> _The problem_: Write out each line of the entries exactly, starting at the first and finishing with the line that contains "rewrite (lg_gauges _".

[Records contained in a dataset]
↓
(** C13: the gauges.  With the [metrics] feature the snapshot a scraping thread takes of
    this thread's block is what [LocalPool::state] reads from the live store: the slot
    count, the idle count and the queue length, after every action. *)
Theorem gauges_mirror_state {C E} {F : Features} {R : Runtime} {RL : RuntimeLaws R}
    {M : ManageConnection C E} cfg (s : Sys C E) :
  config_ok cfg → reachable cfg s → feature_metrics = true →
  local_state s.(world) = Val (snapshot_state s.(world).(metrics), s.(world)) ∧
  snapshot_state s.(world).(metrics) =
    mkState s.(world).(slots) (len s.(world).(idle)) (as_u32 (len s.(world).(waiters).(entries))).
Proof.
  intros Hcfg Hs Hf. destruct (reachable_inv cfg Hcfg s Hs) as [_ (nx & _ & HL)].
  pose proof (ledger_idle_u32 cfg _ Hcfg _ _ _ _ _ HL) as Hi.
  rewrite (lg_gauges _ _ _ _ _ _ _ HL Hf). split; [|done].
  unfold local_state, connections, idle_len, waiters_len, mbind, St_bind, gets, mret, St_ret.
  by rewrite (as_u32_small _ Hi).
Qed.

Lemma gauges_mirror_state_witness :
  snapshot_state demo_full.(world).(metrics) = mkState 2 0 1 ∧
  local_state demo_full.(world) =
    Val (snapshot_state demo_full.(world).(metrics), demo_full.(world)).
Proof.
  pose proof demo_laws. split; [vm_compute; reflexivity|].
  exact (proj1 (gauges_mirror_state demo_config demo_full demo_config_ok demo_full_reachable eq_refl)).
Defined.

(** Polling a task while the other tasks and the leases leave a slot unused does
    not park it. *)
#[local] Lemma poll_not_parked {C E} {F : Features} {R : Runtime} {RL : RuntimeLaws R}
    {M : ManageConnection C E} cfg (s s' : Sys C E) i t' :
  config_ok cfg → reachable cfg s → room cfg (PollTask i) s →
  N.of_nat (size s.(leases)) + slots_of (delete i s.(tasks)) < cfg.(max_size) →
  exec cfg (PollTask i) s = Some (Val s') → s'.(tasks) !! i = Some t' → ¬ task_parks t'.
Proof.
  intros Hcfg Hs [Hnx Hsm] Hcap Hex Ht' Hparks.
  pose proof (reachable_inv cfg Hcfg s Hs) as HI. simpl in Hex.
  apply bind_Some in Hex as (t & Hi & [= Hex]). rewrite Hi in Hsm.
  destruct (sys_inv_task cfg s i t HI Hi) as (Hok & _ & Ho & Hd & HL).
  unfold run_on in Hex. destruct (poll_task cfg i t (world s)) as [[r w]| |] eqn:Hp; simplify_eq.
  assert (Hpost := wp_run _ _ _ _ _
    (poll_task_ledger cfg Hcfg (own_by (delete i (tasks s)) i) i t _ _ _ _
       Hnx (λ id Hid, or_introl (conj eq_refl Hid)) Hsm Hok Hd (HL _ (N.le_refl _))) Hp).
  destruct r as [[]|t2]; simpl in *; try (by rewrite lookup_delete_eq in Ht').
  rewrite lookup_insert_eq in Ht'. injection Ht' as ->. destruct Hpost as (_ & _ & Hf & _).
  destruct (Hf Hparks). lia.
Qed.

(** C5: a waiter with capacity in reach is served.  Polling a task while the leases and
    the other tasks leave a slot unused never parks it, woken in turn or not: the task
    finishes, or goes on to dial, validate or back off. *)
Theorem waiter_served {C E} {F : Features} {R : Runtime} {RL : RuntimeLaws R}
    {M : ManageConnection C E} cfg (s : Sys C E) i :
  config_ok cfg → reachable cfg s → room cfg (PollTask i) s → is_Some (s.(tasks) !! i) →
  N.of_nat (size s.(leases)) + slots_of (delete i s.(tasks)) < cfg.(max_size) →
  ∃ s', exec cfg (PollTask i) s = Some (Val s') ∧
    ∀ t', s'.(tasks) !! i = Some t' → ¬ task_parks t'.
Proof.
  intros Hcfg Hs Hroom [t Hi] Hcap.
  destruct (exec cfg (PollTask i) s) as [o|] eqn:He; [|simpl in He; by rewrite Hi in He].
  destruct (exec_inv cfg Hcfg s _ o (reachable_inv cfg Hcfg s Hs) Hroom He) as (s' & -> & _).
  exists s'. split; [done|]. intros t' Ht'. by eapply poll_not_parked.
Qed.

Lemma waiter_served_witness :
  is_Some (demo_returned.(tasks) !! 2%nat) ∧
  ∃ s', exec demo_config (PollTask 2) demo_returned = Some (Val s') ∧
    ∀ t', s'.(tasks) !! 2%nat = Some t' → ¬ task_parks t'.
Proof.
  pose proof demo_laws. split; [vm_compute; eauto|].
  apply (waiter_served demo_config demo_returned 2 demo_config_ok).
  - apply (run_reachable demo_config [DropLease 0] demo_full);
      [apply demo_full_reachable|vm_compute; reflexivity].
  - vm_compute. split; reflexivity.
  - vm_compute. eauto.
  - vm_compute. reflexivity.
Defined.

(** C4: capacity reaches a waiter.  While the pool is open, somebody is queued and
    capacity is free, some waiting task has had its waker run, and its next poll takes
    it out of the wait. *)
Theorem capacity_reaches_waiter {C E} {F : Features} {R : Runtime} {RL : RuntimeLaws R}
    {M : ManageConnection C E} cfg (s : Sys C E) :
  config_ok cfg → reachable cfg s → s.(world).(waiters).(next_id) + 1 < U64 →
  s.(world).(closed) = false → s.(world).(waiters).(entries) ≠ [] →
  0 < free_capacity cfg s →
  ∃ i f s', s.(tasks) !! i = Some (TGet f) ∧ get_parks f ∧
    (∃ id, id ∈ get_ids f ∧ (id, i) ∈ s.(world).(wakes)) ∧
    exec cfg (PollTask i) s = Some (Val s') ∧
    ∀ t', s'.(tasks) !! i = Some t' → ¬ task_parks t'.
Proof.
  intros Hcfg Hs Hnx Hc He Hfree. pose proof (reachable_inv cfg Hcfg s Hs) as HI.
  destruct (queued_size cfg s HI) as [Hsz Hsub].
  assert (Hsh : free_capacity cfg s ≤ N.of_nat (size (woken_ids s))).
  { destruct HI as [_ (nx & _ & HL)]. pose proof (lg_share _ _ _ _ _ _ _ HL Hc He).
    unfold woken_ids, free_capacity. rewrite size_difference by done. unfold len in *. lia. }
  destruct (set_choose_or_empty (woken_ids s)) as [[x Hx]|Hnone%leibniz_equiv];
    [|rewrite Hnone, size_empty in Hsh; lia].
  destruct (proj2 (queue_owners cfg s HI) x Hx) as (i & (t & Hi & Hxi) & Hwk).
  destruct t as [f|f|f]; simpl in Hxi; try set_solver.
  assert (get_parks f) as Hparks by (destruct f as [|[]]; simpl in Hxi; set_solver).
  destruct (exec cfg (PollTask i) s) as [o|] eqn:Hex; [|simpl in Hex; by rewrite Hi in Hex].
  assert (Hroom : room cfg (PollTask i) s) by (simpl; by rewrite Hi).
  destruct (exec_inv cfg Hcfg s _ o HI Hroom Hex) as (s' & -> & _).
  exists i, f, s'. split_and!; [done|done|by exists x|done|].
  intros t' Ht'. eapply poll_not_parked; [done..| |exact Hex|exact Ht'].
  destruct HI as [_ (nx & _ & HL)]. pose proof (lg_slots _ _ _ _ _ _ _ HL) as Hsl.
  pose proof (lg_max _ _ _ _ _ _ _ HL). unfold outstanding in Hsl.
  rewrite (slots_of_delete _ i _ Hi) in Hsl. simpl in Hsl.
  assert (get_slots f = 0) as Hz by (destruct f as [|[]]; simpl in Hparks; done).
  unfold free_capacity in Hfree. lia.
Qed.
↑
> _Solution to this task_:
(** C13: the gauges.  With the [metrics] feature the snapshot a scraping thread takes of
    this thread's block is what [LocalPool::state] reads from the live store: the slot
    count, the idle count and the queue length, after every action. *)
Theorem gauges_mirror_state {C E} {F : Features} {R : Runtime} {RL : RuntimeLaws R}
    {M : ManageConnection C E} cfg (s : Sys C E) :
  config_ok cfg → reachable cfg s → feature_metrics = true →
  local_state s.(world) = Val (snapshot_state s.(world).(metrics), s.(world)) ∧
  snapshot_state s.(world).(metrics) =
    mkState s.(world).(slots) (len s.(world).(idle)) (as_u32 (len s.(world).(waiters).(entries))).
Proof.
  intros Hcfg Hs Hf. destruct (reachable_inv cfg Hcfg s Hs) as [_ (nx & _ & HL)].
  pose proof (ledger_idle_u32 cfg _ Hcfg _ _ _ _ _ HL) as Hi.
  rewrite (lg_gauges _ _ _ _ _ _ _ HL Hf). split; [|done].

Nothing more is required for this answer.